LEGACY: 50 Years of Dance on the Edge celebrates work of Maida Withers
LEGACY: 50 Years Dance on the Edge, presents an exhibition of visionary works by Maida Withers, celebrated choreographer and dancer, in a visual retrospective that premieres an immersive installation with guerilla artist/political projectionist Robin Bell. LEGACY: 50 Years unfolds throughout the atrium galleries of the Corcoran School of the Arts and Design, Washington, DC, drawing viewers into the bold, witty, and sometimes weighty world of Withers’ dance. From September 23 to December 10, LEGACY merges dance films and archival recordings to envelope viewers in five decades of dance on the edge.
Since 1974, Maida Withers and the Dance Construction Company have championed dance as a vessel for multimedia interaction, and technological experimentation. All performances feature live music created for the dances. LEGACY continues her boundary-breaking work by “bringing dance into the visual exhibition sphere,” says Lauren Onkey, Director of the Corcoran School of the Arts and Design.
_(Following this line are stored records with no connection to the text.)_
(* ===== verification/CoreProps.v ===== *)
(** * CoreProps: what the control-plane store guarantees

    A small program logic for the effects of [CoreStore] ([preserves] and the
    inversion of its combinators), the integrity invariant of the tables under
    every operation, and the theorems on invites, sessions, tenants and
    credentials.  Operations run one at a time with any environment: any clock,
    fault, random bytes and ids. *)

From stdpp Require Import pretty.
From S2P Require Import Prelude GoString GoTime Float64 GoSort Net ApiErr AuditId AuditLog CoreStore.
Local Open Scope string_scope.
Local Open Scope Z_scope.

(** ** The operations that write *)

Inductive op :=
| OpCreateUser (orgID actorID email password role : string)
| OpLinkSSO (userID provider subject issuer : string)
| OpCreateSession (userID : string) (ttl : Duration)
| OpSetEnforceLimits (userID : string) (enforce : bool)
| OpMarkOnboarded (userID : string)
| OpDeleteUser (orgID actorID id : string)
| OpAuthenticate (orgID email password : string) (ttl : Duration)
| OpLogout (token : string)
| OpCreateVirtualKey (orgID actorID userID name : string) (allowedModels : list string) (rpm : Z) (budget quality : float64)
| OpRevokeVirtualKey (orgID actorID id : string)
| OpCreateCredential (orgID actorID userID provider name baseURL secret : string) (models : CredentialModels)
| OpRotateCredential (orgID actorID id newSecret : string)
| OpRotateUserCredential (orgID userID id newSecret : string)
| OpDeleteCredential (orgID actorID id : string)
| OpDeleteUserCredential (orgID userID id : string)
| OpCreateInvite (orgID actorID email role : string) (ttl : Duration) (publicBaseURL : string)
| OpRevokeInvite (orgID actorID inviteID : string)
| OpAcceptInvite (raw password : string).

Definition void {A} (m : M A) : M unit := _ ← m; mret tt.

Definition run (E : env) (o : op) : M unit :=
  match o with
  | OpCreateUser orgID actorID email password role => void (CreateUser E orgID actorID email password role)
  | OpLinkSSO userID provider subject issuer => LinkSSOIdentity E userID provider subject issuer
  | OpCreateSession userID ttl => void (CreateSession E userID ttl)
  | OpSetEnforceLimits userID enforce => SetEnforceLimits E userID enforce
  | OpMarkOnboarded userID => MarkOnboarded E userID
  | OpDeleteUser orgID actorID id => DeleteUser E orgID actorID id
  | OpAuthenticate orgID email password ttl => void (Authenticate E orgID email password ttl)
  | OpLogout token => Logout E token
  | OpCreateVirtualKey orgID actorID userID name allowed rpm budget quality =>
      void (CreateVirtualKey E orgID actorID userID name allowed rpm budget quality)
  | OpRevokeVirtualKey orgID actorID id => RevokeVirtualKey E orgID actorID id
  | OpCreateCredential orgID actorID userID provider name baseURL secret models =>
      void (CreateCredential E orgID actorID userID provider name baseURL secret models)
  | OpRotateCredential orgID actorID id newSecret => void (RotateCredential E orgID actorID id newSecret)
  | OpRotateUserCredential orgID userID id newSecret => void (RotateUserCredential E orgID userID id newSecret)
  | OpDeleteCredential orgID actorID id => DeleteCredential E orgID actorID id
  | OpDeleteUserCredential orgID userID id => DeleteUserCredential E orgID userID id
  | OpCreateInvite orgID actorID email role ttl url => void (CreateInvite E orgID actorID email role ttl url)
  | OpRevokeInvite orgID actorID inviteID => RevokeInvite E orgID actorID inviteID
  | OpAcceptInvite raw password => void (AcceptInvite E raw password)
  end.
In the exhibition, a broad selection of historical works, videos and films celebrate a remarkable half century of the work by Maida Withers and the Dance Construction Company. Maida has been called “our prime evangelist of the novel and strange byways of dance, a tireless advocate of causes…and a human juggernaut in the force of her wit, stamina, and intelligence.” Alan M. Kriegsman, Washington Post.
Maida Withers – LEGACY explores how images from the past create new contextual meaning when the past becomes the future, a journey into the mind of an experimental dance artist emboldened by technology. LEGACY explores and supports the transformation of consciousness through the arts.
“We are looking forward to bringing LEGACY to life at the Corcoran. LEGACY highlights combining Maida and the Dance Construction Company’s extensive archive and my projection work. We are creating a new piece that explores the intersection of dance, visual art and social action,” says Robin Bell.
At the center of Maida’s history is her fierce commitment to the kinetic body, activism, and collaboration. Alongside the visual archives, collaborators include Brazilian computer artist Tania Fraga; Ukrainian dancer/choreographer Anton Ovchinnikov; electronic composers and musicians John Driscoll, Steve Hilmy, Yoko Sen; performance poet, Alex Caldiero; and others who are featured in the exhibition with live performances taking place at the opening night (September 23) and Celebration Weekend events (October 7/8, 2022).